Malaysia insists KLIA is overloaded at maximum efficiency
2003-02-10
The transport minister, Dato' Seri Ling Liong Sik, insists Kuala
Lumpur International Airport at Sepang, the most modern when it
was commissioned in 1998, is near bursting. Fifty thousand
passengers a day fly in and out of KLIA, he told reporters, with
50,000 bags or an average 3,000 men and bags every hour of the 18
hours KLIA stays open. And why the then most modern baggage
handling system breaks down so frequently. But there is a quick
fix: get 1,800 plastic tubs at RM70 each, and double what it
has, put individual bags in individual individual tubs, and a
problem which evaded resolution for years is resolved instantly.
Of course, more would be bought so "there will be one bag to one
tub." Since the total amount for this is only RM126,000, not the
billions of ringgit it would cost to build another airport, this
would be tendered. The cronies would find the pickings not worth
bothering.
There is more. KLIA is built to handle 25 million
passengers a year. It now handles, according to Dr Ling, 18
million. So he would no doubt recommend a new spanking airport,
at least double the capacity of KLIA, so that Malaysia would
continue to be at the centre of Southeast Asia's transport hub.
To ferry the 50,000 visitors daily, and assuming each plane
carries 300, there would be about 170 planes flying in and out of
KLIA, or about nine an hour. Yet, when Dr Ling and his official
hypsters come to check on the system, they pick on a day when
only 40 flights land and take off. Why? Did these 40 flights
land and take off in less than four hours?
The minister and his team lies. There is no other to
describe it. I have been in and out of KLIA several times in the
past five years. On most times, it resembles the quiet of the
graveyard infested with the occasional drug addict or lovers out
for a quiet place to smooch, with no more than two or three
planes to be seen. Unless he refers to the rats and the ants and
others of the animal and insect world, it could not handle 50,000
passengers, 50,000 bags and 170 flights daily. Even the Haj
flights to Mecca cannot account for 50,000 passengers a day
during the season. KLIA is empty most of the time, life picking
up in the evenings and early nights, when most daily flights take
off and land. The shops beg for customers. The taxi services
are starving for customers that the government finds creative
ways to prevent other taxis than the concession holder to pick up
passengers. In other words, KLIA is a collosal failure. If the
minister is to be believed, KLIA would have carried 50 to 60
million passengers since it was commissioned. Has it? No! The
ERL link to KLIA would travel at peak capacity. Yet most ERL
trains leave and arrive at KL Sentral near empty.

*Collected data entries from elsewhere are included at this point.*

(** Attribute assignment [state.f = x], one setter per field. *)
Definition set_status (x : string) (s : TokenState) : TokenState :=
  let '(Build_TokenState a0 a1 a2 a3 a4 a5 a6 a7 a8 a9 a10 a11 a12 a13 a14 a15 a16 a17 a18 a19) := s in
  Build_TokenState x a1 a2 a3 a4 a5 a6 a7 a8 a9 a10 a11 a12 a13 a14 a15 a16 a17 a18 a19.
Definition set_probe_entry_price (x : option float) (s : TokenState) : TokenState :=
  let '(Build_TokenState a0 a1 a2 a3 a4 a5 a6 a7 a8 a9 a10 a11 a12 a13 a14 a15 a16 a17 a18 a19) := s in
  Build_TokenState a0 x a2 a3 a4 a5 a6 a7 a8 a9 a10 a11 a12 a13 a14 a15 a16 a17 a18 a19.
Definition set_probe_entry_low (x : option float) (s : TokenState) : TokenState :=
  let '(Build_TokenState a0 a1 a2 a3 a4 a5 a6 a7 a8 a9 a10 a11 a12 a13 a14 a15 a16 a17 a18 a19) := s in
  Build_TokenState a0 a1 x a3 a4 a5 a6 a7 a8 a9 a10 a11 a12 a13 a14 a15 a16 a17 a18 a19.
Definition set_add_entry_price (x : option float) (s : TokenState) : TokenState :=
  let '(Build_TokenState a0 a1 a2 a3 a4 a5 a6 a7 a8 a9 a10 a11 a12 a13 a14 a15 a16 a17 a18 a19) := s in
  Build_TokenState a0 a1 a2 x a4 a5 a6 a7 a8 a9 a10 a11 a12 a13 a14 a15 a16 a17 a18 a19.
Definition set_position_usd (x : float) (s : TokenState) : TokenState :=
  let '(Build_TokenState a0 a1 a2 a3 a4 a5 a6 a7 a8 a9 a10 a11 a12 a13 a14 a15 a16 a17 a18 a19) := s in
  Build_TokenState a0 a1 a2 a3 x a5 a6 a7 a8 a9 a10 a11 a12 a13 a14 a15 a16 a17 a18 a19.
Definition set_time_in_trade (x : Z) (s : TokenState) : TokenState :=
  let '(Build_TokenState a0 a1 a2 a3 a4 a5 a6 a7 a8 a9 a10 a11 a12 a13 a14 a15 a16 a17 a18 a19) := s in
  Build_TokenState a0 a1 a2 a3 a4 x a6 a7 a8 a9 a10 a11 a12 a13 a14 a15 a16 a17 a18 a19.
Definition set_cooldown_left (x : Z) (s : TokenState) : TokenState :=
  let '(Build_TokenState a0 a1 a2 a3 a4 a5 a6 a7 a8 a9 a10 a11 a12 a13 a14 a15 a16 a17 a18 a19) := s in
  Build_TokenState a0 a1 a2 a3 a4 a5 x a7 a8 a9 a10 a11 a12 a13 a14 a15 a16 a17 a18 a19.
Definition set_scale_out_stage (x : Z) (s : TokenState) : TokenState :=
  let '(Build_TokenState a0 a1 a2 a3 a4 a5 a6 a7 a8 a9 a10 a11 a12 a13 a14 a15 a16 a17 a18 a19) := s in
  Build_TokenState a0 a1 a2 a3 a4 a5 a6 x a8 a9 a10 a11 a12 a13 a14 a15 a16 a17 a18 a19.
Definition set_last_exit_ts (x : option Z) (s : TokenState) : TokenState :=
  let '(Build_TokenState a0 a1 a2 a3 a4 a5 a6 a7 a8 a9 a10 a11 a12 a13 a14 a15 a16 a17 a18 a19) := s in
  Build_TokenState a0 a1 a2 a3 a4 a5 a6 a7 x a9 a10 a11 a12 a13 a14 a15 a16 a17 a18 a19.
Definition set_last_exit_price (x : option float) (s : TokenState) : TokenState :=
  let '(Build_TokenState a0 a1 a2 a3 a4 a5 a6 a7 a8 a9 a10 a11 a12 a13 a14 a15 a16 a17 a18 a19) := s in
  Build_TokenState a0 a1 a2 a3 a4 a5 a6 a7 a8 x a10 a11 a12 a13 a14 a15 a16 a17 a18 a19.
Definition set_last_exit_index (x : option Z) (s : TokenState) : TokenState :=
  let '(Build_TokenState a0 a1 a2 a3 a4 a5 a6 a7 a8 a9 a10 a11 a12 a13 a14 a15 a16 a17 a18 a19) := s in
  Build_TokenState a0 a1 a2 a3 a4 a5 a6 a7 a8 a9 x a11 a12 a13 a14 a15 a16 a17 a18 a19.
Definition set_entry_index (x : option Z) (s : TokenState) : TokenState :=
  let '(Build_TokenState a0 a1 a2 a3 a4 a5 a6 a7 a8 a9 a10 a11 a12 a13 a14 a15 a16 a17 a18 a19) := s in
  Build_TokenState a0 a1 a2 a3 a4 a5 a6 a7 a8 a9 a10 x a12 a13 a14 a15 a16 a17 a18 a19.
Definition set_last_exit_was_stop (x : bool) (s : TokenState) : TokenState :=
  let '(Build_TokenState a0 a1 a2 a3 a4 a5 a6 a7 a8 a9 a10 a11 a12 a13 a14 a15 a16 a17 a18 a19) := s in
  Build_TokenState a0 a1 a2 a3 a4 a5 a6 a7 a8 a9 a10 a11 x a13 a14 a15 a16 a17 a18 a19.
Definition set_pending_breakout_index (x : option Z) (s : TokenState) : TokenState :=
  let '(Build_TokenState a0 a1 a2 a3 a4 a5 a6 a7 a8 a9 a10 a11 a12 a13 a14 a15 a16 a17 a18 a19) := s in
  Build_TokenState a0 a1 a2 a3 a4 a5 a6 a7 a8 a9 a10 a11 a12 x a14 a15 a16 a17 a18 a19.
Definition set_pending_breakout_level (x : option float) (s : TokenState) : TokenState :=
  let '(Build_TokenState a0 a1 a2 a3 a4 a5 a6 a7 a8 a9 a10 a11 a12 a13 a14 a15 a16 a17 a18 a19) := s in
  Build_TokenState a0 a1 a2 a3 a4 a5 a6 a7 a8 a9 a10 a11 a12 a13 x a15 a16 a17 a18 a19.
Definition set_pending_breakout_expires_index (x : option Z) (s : TokenState) : TokenState :=
  let '(Build_TokenState a0 a1 a2 a3 a4 a5 a6 a7 a8 a9 a10 a11 a12 a13 a14 a15 a16 a17 a18 a19) := s in
  Build_TokenState a0 a1 a2 a3 a4 a5 a6 a7 a8 a9 a10 a11 a12 a13 a14 x a16 a17 a18 a19.
Definition set_entry_price (x : option float) (s : TokenState) : TokenState :=
  let '(Build_TokenState a0 a1 a2 a3 a4 a5 a6 a7 a8 a9 a10 a11 a12 a13 a14 a15 a16 a17 a18 a19) := s in
  Build_TokenState a0 a1 a2 a3 a4 a5 a6 a7 a8 a9 a10 a11 a12 a13 a14 a15 x a17 a18 a19.
Definition set_max_favorable_price (x : option float) (s : TokenState) : TokenState :=
  let '(Build_TokenState a0 a1 a2 a3 a4 a5 a6 a7 a8 a9 a10 a11 a12 a13 a14 a15 a16 a17 a18 a19) := s in
  Build_TokenState a0 a1 a2 a3 a4 a5 a6 a7 a8 a9 a10 a11 a12 a13 a14 a15 a16 x a18 a19.
Definition set_progress_hit (x : bool) (s : TokenState) : TokenState :=
  let '(Build_TokenState a0 a1 a2 a3 a4 a5 a6 a7 a8 a9 a10 a11 a12 a13 a14 a15 a16 a17 a18 a19) := s in
  Build_TokenState a0 a1 a2 a3 a4 a5 a6 a7 a8 a9 a10 a11 a12 a13 a14 a15 a16 a17 x a19.
Definition set_progress_deadline_index (x : option Z) (s : TokenState) : TokenState :=
  let '(Build_TokenState a0 a1 a2 a3 a4 a5 a6 a7 a8 a9 a10 a11 a12 a13 a14 a15 a16 a17 a18 a19) := s in
  Build_TokenState a0 a1 a2 a3 a4 a5 a6 a7 a8 a9 a10 a11 a12 a13 a14 a15 a16 a17 a18 x.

KLIA is a white elephant. It was not meant to be any other.
It was built not for a transport hub or a modern airport but so
public funds could be diverted to private pockets. It was known
at the time, and one man, I believe his name is Dato' Seri Anwar
Ibrahim, is in gaol in Sungei Buloh because he objected to a
fellow cabinet minister's minions making off with billions of
ringgit over KLIA and the Bakun hydroelectrict project in Sarawak
(that was given to a Malaysian business man with no money, no
experience, no clue to what a hydroelectric project is, but a
friend of the Prime Minister, the usual way contracts are handed
out without tender to Bolehland business men.) It was built in
stealth, the government insisting the project is better in
private hands, and the more inefficient the government. Since
all this is done without parliamentary or political checks and
balances, it just went out of control. One waits for the day
KLIA and MAB is brought back into government hands, as the buses,
and the trains and MAS now are.
But the spin continues. Dr Ling goes into gobbledygook.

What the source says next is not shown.